第12話 声

 夜。


『ごめんなさいね、うちの湊音みなとが言葉が強かったかな』

「いえ……きっと湊音さん心配してくれてのことだと思います。それにわざわざ電話ありがとうございます」

 らいの元に李仁りひとから電話が来た。


 

『湊音も元高校教師じゃない、生徒の歳に近い子が将来ぼんやりで決まってないとついついお節介したくなっちゃうと思うのよ。許してやってね』

「いえ、ああして言ってくれなかったら……ずっと僕は止まったままでしたから」


 話しているのは也夜なりやと選んだソファーにかけて、である。


 二人で座るはずだったソファーに一人。


 時に仲間や友人、李仁や湊音、大輝もいたがこうして一人で過ごす時もだいぶ慣れてきた。クラブ通いはめっきり辞めた。やはり体を痛めつけてまでするものではないなと。

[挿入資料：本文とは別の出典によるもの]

(* ===== verification/UndoLog.v ===== *)
(** * Manifests, preimages and the rollback of one step

    Models [crates/interceptor/src/manifest.rs], [preimage.rs] and
    [rollback.rs].  The files of a step directory ([manifest.json],
    [barriers.json], [preimages/*.meta.json], [preimages/*.dat]) are typed: a
    JSON file is unreadable, corrupt, or holds a value ([serde_json] writes
    what it reads back).  The undo directory is disjoint from the working
    tree, which is a [tree] of [HostFs]. *)

From Stdlib Require Import Ascii.
From stdpp Require Import base gmap strings list fin_maps sorting.
From S2P Require Import Prelude HostFs Common.
#[local] Open Scope Z_scope.

(** ** Third-party crates

    [blake3], [zstd], [filetime] and [xattr], as the functions the source
    calls.  Their laws are in [ThirdPartyLaws] of [UndoFacts]. *)

Class ThirdParty := {
  blake3_hex : list Z → string;
  zstd_encode_all : list Z → io (list Z);
  zstd_decode_all : list Z → io (list Z);
  set_file_mtime : tree → path → Z → Z → io tree;
  xattr_list : tree → path → io (list string);
  xattr_get : tree → path → string → io (option (list Z));
  xattr_set : tree → path → string → list Z → io tree;
  xattr_remove : tree → path → string → io tree;
}.

(** ** Manifest *)

Record ManifestEntry := mkEntry {
  me_existed_before : bool;
  me_path_hash : string;
  me_file_type : string;
}.

Record StepManifest := mkManifest {
  sm_step_id : StepId;
  sm_timestamp : Z;
  sm_command : option string;
  sm_entries : gmap string ManifestEntry;
  sm_unprotected : bool;
}.

Definition StepManifest_new (now : Z) (step_id : StepId) : StepManifest :=
  mkManifest step_id now None ∅ false.

Definition add_entry (relative_path hash : string) (existed_before : bool) (file_type : string)
    (m : StepManifest) : StepManifest :=
  mkManifest (sm_step_id m) (sm_timestamp m) (sm_command m)
    (<[relative_path := mkEntry existed_before hash file_type]> (sm_entries m))
    (sm_unprotected m).

Definition contains_path (relative_path : string) (m : StepManifest) : bool :=
  bool_decide (is_Some (sm_entries m !! relative_path)).

(** ** Preimages on disk *)

Inductive PreimageFileType := Regular | Directory | SymlinkType.

#[export] Instance PreimageFileType_eq_dec : EqDecision PreimageFileType.
Proof. solve_decision. Defined.

Definition file_type_as_str (t : PreimageFileType) : string :=
  match t with Regular => "regular" | Directory => "directory" | SymlinkType => "symlink" end.

Record PreimageMetadata := mkPreimage {
  pm_relative_path : string;
  pm_existed_before : bool;
  pm_file_type : PreimageFileType;
  pm_mode : Z;
  pm_mtime_ns : Z;
  pm_size : Z;
  pm_symlink_target : option string;
  pm_xattrs : gmap string (list Z);
}.

(** A file that holds JSON. *)
Inductive json (A : Type) := Unreadable (e : io_error) | Corrupt | Json (a : A).
Arguments Unreadable {A} e.
Arguments Corrupt {A}.
Arguments Json {A} a.

(** Read and parse an optional JSON file. *)
Definition read_json {A} (f : option (json A)) : outcome CodeAgentError A :=
  match f with
  | None => Err (CaIo (mkIoError NotFound None))
  | Some (Unreadable e) => Err (CaIo e)
  | Some Corrupt => Err SerializationError
  | Some (Json a) => Ok a
  end.

Record BarrierEntry := mkBarrier {
  be_timestamp : Z;
  be_affected_paths : list AffectedPath;
  be_reason : BarrierReason;
}.

(** [preimages/]: the metadata and data files by path hash, and the temporary
    files an interrupted capture left behind. *)
Record preimage_dir := mkPreimageDir {
  pd_meta : gmap string (json PreimageMetadata);
  pd_data : gmap string (list Z);
  pd_tmp : gset string;
}.

Record step_files := mkStepFiles {
  sd_manifest : option (json StepManifest);
  sd_preimages : option preimage_dir;
  sd_barriers : option (json (list BarrierEntry));
}.

Definition empty_preimage_dir : preimage_dir := mkPreimageDir ∅ ∅ ∅.

(** ** Paths as strings *)

(** [to_string_lossy().replace('\\', "/")] of a relative path. *)
Definition normalize_separators (s : string) : string :=
  str_map (λ c, if Ascii.eqb c backslash then slash else c) s.

Definition normalized_relative_path (relative : path) : string :=
  normalize_separators (join_with slash relative).

Definition path_depth (p : string) : nat :=
  str_count (λ c, Ascii.eqb c slash || Ascii.eqb c backslash) p.

Section preimages.
Context `{ThirdParty} (h : host).

Definition path_hash (relative : path) : string :=
  blake3_hex (bytes_of_string (normalized_relative_path relative)).

Definition read_mode (n : node) : Z := st_mode n.

(** [Metadata::modified] never fails on Unix, and the signed nanosecond count
    is what the two branches of [duration_since] compute. *)
Definition read_mtime_ns (n : node) : Z := m_mtime (node_meta n).

Definition read_xattrs (ns : tree) (p : path) : gmap string (list Z) :=
  match xattr_list ns p with
  | Ok attrs =>
      foldl (λ result attr,
               match xattr_get ns p attr with
               | Ok (Some value) => <[attr := value]> result
               | _ => result
               end) ∅ attrs
  | _ => ∅
  end.

(** *** Faults of the undo directory

    Every operation on the undo directory can fail; [fault] says which do.  A
    failing operation changes nothing. *)
Inductive undo_io :=
  | IoWriteTmp (name : string)
  | IoRenameTmp (name : string)
  | IoWriteManifest
  | IoWriteBarriers (id : StepId)
  | IoRemoveWal
  | IoCreateWal
  | IoCreateStep (id : StepId)
  | IoRemoveStep (id : StepId)
  | IoPromote (id : StepId)
  | IoRemoveUndoDir
  | IoCreateUndoDir
  | IoCreateLayout
  | IoWriteVersion
  | IoRemoveLegacy.

Context (fault : undo_io → option io_error).

(** Write through a temporary file and rename over the target. *)
Definition write_atomic (name : string) (set : preimage_dir → preimage_dir)
    : stm (option preimage_dir) CodeAgentError unit := λ pd,
  match pd with
  | None => (Err (CaIo (mkIoError NotFound None)), None)
  | Some d =>
      match fault (IoWriteTmp name) with
      | Some e => (Err (CaIo e), Some d)
      | None =>
          match fault (IoRenameTmp name) with
          | Some e => (Err (CaIo e), Some (mkPreimageDir (pd_meta d) (pd_data d) ({[name]} ∪ pd_tmp d)))
          | None => (Ok (), Some (set (mkPreimageDir (pd_meta d) (pd_data d) (pd_tmp d ∖ {[name]}))))
          end
      end
  end.

Definition write_preimage_meta (hash : string) (m : PreimageMetadata) :=
  write_atomic (hash +:+ ".meta.json.tmp")
    (λ d, mkPreimageDir (<[hash := Json m]> (pd_meta d)) (pd_data d) (pd_tmp d)).

Definition write_preimage_data (hash : string) (bytes : list Z) :=
  write_atomic (hash +:+ ".dat.tmp")
    (λ d, mkPreimageDir (pd_meta d) (<[hash := bytes]> (pd_data d)) (pd_tmp d)).

Definition capture_preimage (ns : tree) (file_path working_root : path)
    : stm (option preimage_dir) CodeAgentError (PreimageMetadata * Z) :=
  relative ← lift (ok_or (strip_prefix working_root file_path)
    (PreimageError file_path "path is not under working root"));
  let hash := path_hash relative in
  metadata ← lift (map_err CaIo (symlink_metadata ns file_path));
  '(file_type, symlink_target) ←
    (if is_symlink_node metadata then
       target ← lift (map_err CaIo (read_link ns file_path));
       mret (SymlinkType, Some target)
     else if is_dir_node metadata then mret (Directory, None)
     else mret (Regular, None));
  let preimage_meta :=
    mkPreimage (normalized_relative_path relative) true file_type (read_mode metadata)
      (read_mtime_ns metadata) (st_size h file_path metadata) symlink_target
      (read_xattrs ns file_path) in
  write_preimage_meta hash preimage_meta;;
  data_bytes_written ←
    (if decide (file_type = Regular) then
       contents ← lift (map_err CaIo (fs_read ns file_path));
       compressed ← lift (map_err (λ _, PreimageError file_path "zstd compression failed")
                            (zstd_encode_all contents));
       write_preimage_data hash compressed;;
       mret (Z.of_nat (length compressed))
     else mret 0);
  mret (preimage_meta, data_bytes_written).

Definition capture_creation_marker (ns : tree) (file_path working_root : path)
    : stm (option preimage_dir) CodeAgentError PreimageMetadata :=
  relative ← lift (ok_or (strip_prefix working_root file_path)
    (PreimageError file_path "path is not under working root"));
  let hash := path_hash relative in
  let file_type :=
    if path_is_dir ns file_path then Directory
    else if match symlink_metadata ns file_path with Ok m => is_symlink_node m | _ => false end
    then SymlinkType else Regular in
  let preimage_meta :=
    mkPreimage (normalized_relative_path relative) false file_type 0 0 0 None ∅ in
  write_preimage_meta hash preimage_meta;;
  mret preimage_meta.

End preimages.

Definition read_preimage_metadata (pd : option preimage_dir) (hash : string)
    : outcome CodeAgentError PreimageMetadata :=
  read_json (d ← pd; pd_meta d !! hash).

Definition manifest_read_from (sd : step_files) : outcome CodeAgentError StepManifest :=
  read_json (sd_manifest sd).

(** ** Ordered iteration *)

(** [sort_by]: a stable sort, here by insertion. *)
Fixpoint insert_by {A} (le : A → A → bool) (x : A) (l : list A) : list A :=
  match l with
  | [] => [x]
  | y :: l' => if le x y then x :: y :: l' else y :: insert_by le x l'
  end.

Definition sort_by {A} (le : A → A → bool) (l : list A) : list A := foldr (insert_by le) [] l.

Lemma insert_by_perm {A} (le : A → A → bool) x l : insert_by le x l ≡ₚ x :: l.
Proof.
  induction l as [|y l IH]; simpl; [done|]. case_match; [done|].
  rewrite IH. apply Permutation_swap.
Qed.

Lemma sort_by_perm {A} (le : A → A → bool) l : sort_by le l ≡ₚ l.
Proof. induction l as [|x l IH]; simpl; [done|]. by rewrite insert_by_perm, IH. Qed.

Section sorting.
Context {A} (le : A → A → bool).
Hypothesis le_total : ∀ x y, le x y = true ∨ le y x = true.
Hypothesis le_trans : ∀ x y z, le x y = true → le y z = true → le x z = true.

Lemma insert_by_sorted x l :
  StronglySorted (λ a b, le a b = true) l → StronglySorted (λ a b, le a b = true) (insert_by le x l).
Proof.
  induction 1 as [|y l Hl IH Hy]; simpl; [by repeat constructor|].
  destruct (le x y) eqn:E.
  - constructor; [by constructor|]. constructor; [done|].
    eapply Forall_impl; [done|]. intros z Hz. by eapply le_trans.
  - constructor; [done|]. rewrite insert_by_perm. constructor; [|done].
    destruct (le_total x y); congruence.
Qed.

Lemma sort_by_sorted l : StronglySorted (λ a b, le a b = true) (sort_by le l).
Proof. induction l; simpl; [constructor|]. by apply insert_by_sorted. Qed.
End sorting.

(** A [BTreeMap<String, V>] iterates in the byte order of its keys. *)
Definition btree_iter {A} (m : gmap string A) : list (string * A) :=
  sort_by (λ a b, String.leb a.1 b.1) (map_to_list m).

Lemma btree_iter_perm {A} (m : gmap string A) : btree_iter m ≡ₚ map_to_list m.
Proof. apply sort_by_perm. Qed.

(** ** Rollback of one step *)

Section rollback.
Context `{ThirdParty} (h : host) (working_root : path) (symlink_policy : SymlinkPolicy).

Abbreviation TreeM := (stm tree CodeAgentError).

(** A filesystem call in the middle of a method. *)
Definition sys (f : tree → io tree) : TreeM unit := λ ns,
  match f ns with
  | Ok ns' => (Ok (), ns')
  | Err e => (Err (CaIo e), ns)
  | Panic => (Panic, ns)
  end.

(** Division and remainder of [i128] truncate towards zero. *)
Definition restore_mtime (p : path) (mtime_ns : Z) : TreeM unit :=
  let secs := as_i64 (Z.quot mtime_ns 1000000000) in
  let nanos := as_u32 (Z.rem mtime_ns 1000000000) in
  sys (λ ns, set_file_mtime ns p secs nanos).

Definition restore_metadata (p : path) (m : PreimageMetadata) : TreeM unit :=
  sys (λ ns, set_permissions ns p (pm_mode m));;
  ns ← get;
  match xattr_list ns p with
  | Ok current_attrs =>
      for_each (λ attr,
        if bool_decide (is_Some (pm_xattrs m !! attr)) then mret ()
        else ignore (sys (λ ns, xattr_remove ns p attr))) current_attrs
  | _ => mret ()
  end;;
  for_each (λ '(key, value), ignore (sys (λ ns, xattr_set ns p key value)))
    (btree_iter (pm_xattrs m));;
  restore_mtime p (pm_mtime_ns m).

(** The three groups of manifest entries, each as (relative path, hash). *)
Definition classify (entries : list (string * ManifestEntry))
    : list (string * string) * list (string * string) * list (string * string) :=
  foldl (λ '(dirs, files, dels) '(rel_path, entry),
    if me_existed_before entry then
      if bool_decide (me_file_type entry = "directory")
      then (dirs ++ [(rel_path, me_path_hash entry)], files, dels)
      else (dirs, files ++ [(rel_path, me_path_hash entry)], dels)
    else (dirs, files, dels ++ [(rel_path, me_path_hash entry)]))
    ([], [], []) entries.

Definition deepest_first (a b : string * string) : bool :=
  (path_depth b.1 <=? path_depth a.1)%nat.
Definition shallowest_first (a b : string * string) : bool :=
  (path_depth a.1 <=? path_depth b.1)%nat.

(** Pass 1a, one path. *)
Definition delete_created (rel_path : string) : TreeM unit :=
  let full_path := path_join working_root rel_path in
  ns ← get;
  if is_ok (symlink_metadata ns full_path) then
    if path_is_dir ns full_path
    then ignore (sys (λ ns, remove_dir_all h ns full_path))
    else ignore (sys (λ ns, remove_file h ns full_path))
  else mret ().

(** Pass 1b, one directory. *)
Definition recreate_dir (rel_path : string) : TreeM unit :=
  let full_path := path_join working_root rel_path in
  ns ← get;
  if path_exists ns full_path then mret ()
  else sys (λ ns, create_dir_all h ns full_path).

(** Pass 1c, one file or link. *)
Definition restore_file (pd : option preimage_dir) (rel_path hash : string) : TreeM unit :=
  m ← lift (read_preimage_metadata pd hash);
  let full_path := path_join working_root rel_path in
  ns ← get;
  match parent full_path with
  | Some p => if path_exists ns p then mret () else sys (λ ns, create_dir_all h ns p)
  | None => mret ()
  end;;
  if bool_decide (pm_file_type m = SymlinkType) && bool_decide (symlink_policy ≠ SymlinkReadWrite)
  then mret ()
  else
    match pm_file_type m with
    | Regular =>
        compressed ← lift (ok_or (d ← pd; pd_data d !! hash) (CaIo (mkIoError NotFound None)));
        contents ← lift (map_err (λ _, Decompression "failed to decompress preimage")
                           (zstd_decode_all compressed));
        sys (λ ns, fs_write h ns full_path contents)
    | SymlinkType =>
        ns ← get;
        (if is_ok (symlink_metadata ns full_path)
         then ignore (sys (λ ns, remove_file h ns full_path)) else mret ());;
        target ← lift (ok_or (pm_symlink_target m)
                         (PreimageError full_path "symlink preimage missing target"));
        sys (λ ns, symlink h ns target full_path)
    | Directory =>
        ns ← get;
        if path_exists ns full_path then mret ()
        else sys (λ ns, create_dir_all h ns full_path)
    end;;
    restore_metadata full_path m.

(** Pass 2, one directory. *)
Definition restore_dir_metadata (pd : option preimage_dir) (hash : string) : TreeM unit :=
  m ← lift (read_preimage_metadata pd hash);
  let full_path := path_join working_root (pm_relative_path m) in
  ns ← get;
  if path_exists ns full_path then restore_metadata full_path m else mret ().

Definition rollback_step (sd : step_files) : TreeM unit :=
  manifest ← lift (manifest_read_from sd);
  let pd := sd_preimages sd in
  let '(dirs, files, dels) := classify (btree_iter (sm_entries manifest)) in
  let dels := sort_by deepest_first dels in
  for_each (λ '(rel_path, _), delete_created rel_path) dels;;
  let dirs := sort_by shallowest_first dirs in
  for_each (λ '(rel_path, _), recreate_dir rel_path) dirs;;
  for_each (λ '(rel_path, hash), restore_file pd rel_path hash) files;;
  let dirs := sort_by deepest_first dirs in
  for_each (λ '(_, hash), restore_dir_metadata pd hash) dirs.

End rollback.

「湊音さんも、今まで僕に言いたかったと思うんですけどもうそろそろ一年ですし、心配してくれていたんだなって」

『何言ってるの、ずっと心配してたわよ。湊音以外にも私も大輝もみんなも……あなたの今後のことを心配してる』

「……」

『まぁ死にはしないでしょ、とは思ってたけど』

 重い話から少し李仁が話をずらした。來はつい笑ってしまった。


「死ぬことはないです、確かに」

『そうよね』

「……忘れて、僕は1から頑張ります。みんながこうして僕のことを僕の将来のことを心配してくださって。也夜の家族からも離れろと言われたのも……僕のことを考えて、ですよね」

『かもね。いつ也夜が目を覚ますか。でもわからないものね。もしかしたら明日、いや来年、再来年、十年、何十年……』

「そんなに」

『冗談じゃないわよ』


 何年、何十年後……自分はいくつになるのか。30も超えて40歳近くになっている。


「……」

『もし万が一、何年後かに目覚めて……來がただ闇雲に下っ端な雇われ美容師だけをやっていても也夜は嬉しくないと思う。お店を経営したり後輩たちを指導したりしてさらに高みに登ったあなたの姿を見たら喜ぶと思うわよって、ごめんごめん、私まで説教垂れてしまうわ。じゃあ今日はゆっくり休んで』

 なんとなく彼の声が也夜の声に似ている。來はそう感じた。


「李仁……さんっ」

『なに? 來……』

「まだ、電話を切らないでくださいっ……」

 

 なぜなんだ、忘れようとしているのに……と來は心が苦しくなる。


 このソファーは家具屋で也夜と二人で座り、色と素材もこだわった。忙しくても休みのときに一緒に横に座ってくつろぐのならちゃんと決めて買おうと。

 ソファーとベッドは特にこだわった。なんとも言えない気持ちと共に体を沈めた。

「すいません、やっぱ切ります」


 自分から電話をやめてため息をついて目を瞑った。